**Data shown:**
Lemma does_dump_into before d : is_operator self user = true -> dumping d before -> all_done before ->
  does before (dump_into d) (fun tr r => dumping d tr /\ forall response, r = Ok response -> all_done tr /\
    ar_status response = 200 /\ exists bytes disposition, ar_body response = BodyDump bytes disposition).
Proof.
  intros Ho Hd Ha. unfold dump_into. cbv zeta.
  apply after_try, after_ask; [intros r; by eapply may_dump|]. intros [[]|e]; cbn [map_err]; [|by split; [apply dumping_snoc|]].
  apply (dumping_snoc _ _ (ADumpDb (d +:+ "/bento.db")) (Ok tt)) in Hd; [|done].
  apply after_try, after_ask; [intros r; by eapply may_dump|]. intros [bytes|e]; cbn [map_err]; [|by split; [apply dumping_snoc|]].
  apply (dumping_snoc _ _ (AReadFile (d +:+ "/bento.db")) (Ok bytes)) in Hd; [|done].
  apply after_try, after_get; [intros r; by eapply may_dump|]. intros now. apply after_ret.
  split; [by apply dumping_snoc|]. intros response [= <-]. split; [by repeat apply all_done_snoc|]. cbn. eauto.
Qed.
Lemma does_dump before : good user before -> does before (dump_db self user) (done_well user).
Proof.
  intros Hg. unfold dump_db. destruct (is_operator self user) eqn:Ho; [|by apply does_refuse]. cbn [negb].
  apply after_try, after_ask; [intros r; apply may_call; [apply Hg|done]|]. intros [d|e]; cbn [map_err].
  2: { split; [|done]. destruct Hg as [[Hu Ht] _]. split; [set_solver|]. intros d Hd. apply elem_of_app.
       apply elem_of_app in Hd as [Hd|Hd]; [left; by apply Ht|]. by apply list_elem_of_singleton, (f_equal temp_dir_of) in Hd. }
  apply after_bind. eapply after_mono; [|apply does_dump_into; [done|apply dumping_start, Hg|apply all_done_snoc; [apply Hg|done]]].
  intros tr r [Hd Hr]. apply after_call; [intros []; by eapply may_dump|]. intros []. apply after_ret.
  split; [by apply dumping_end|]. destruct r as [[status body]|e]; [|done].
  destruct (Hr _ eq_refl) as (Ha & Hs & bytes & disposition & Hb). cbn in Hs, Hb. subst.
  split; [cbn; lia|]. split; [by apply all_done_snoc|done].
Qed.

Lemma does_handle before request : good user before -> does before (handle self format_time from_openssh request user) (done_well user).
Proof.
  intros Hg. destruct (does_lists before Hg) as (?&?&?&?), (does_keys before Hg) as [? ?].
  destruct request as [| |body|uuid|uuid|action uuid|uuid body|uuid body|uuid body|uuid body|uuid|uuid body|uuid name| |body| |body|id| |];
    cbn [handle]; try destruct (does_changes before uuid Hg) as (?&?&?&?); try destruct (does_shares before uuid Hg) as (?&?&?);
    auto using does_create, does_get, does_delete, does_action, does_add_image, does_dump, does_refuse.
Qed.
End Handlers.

**Task directions:** Which lines above run from the one containing "intros Ho Hd" to the one containing "apply (dumping_snoc _ _ (ADumpDb"? Give them again exactly, both ends included.

**Task output:**
  intros Ho Hd Ha. unfold dump_into. cbv zeta.
  apply after_try, after_ask; [intros r; by eapply may_dump|]. intros [[]|e]; cbn [map_err]; [|by split; [apply dumping_snoc|]].
  apply (dumping_snoc _ _ (ADumpDb (d +:+ "/bento.db")) (Ok tt)) in Hd; [|done].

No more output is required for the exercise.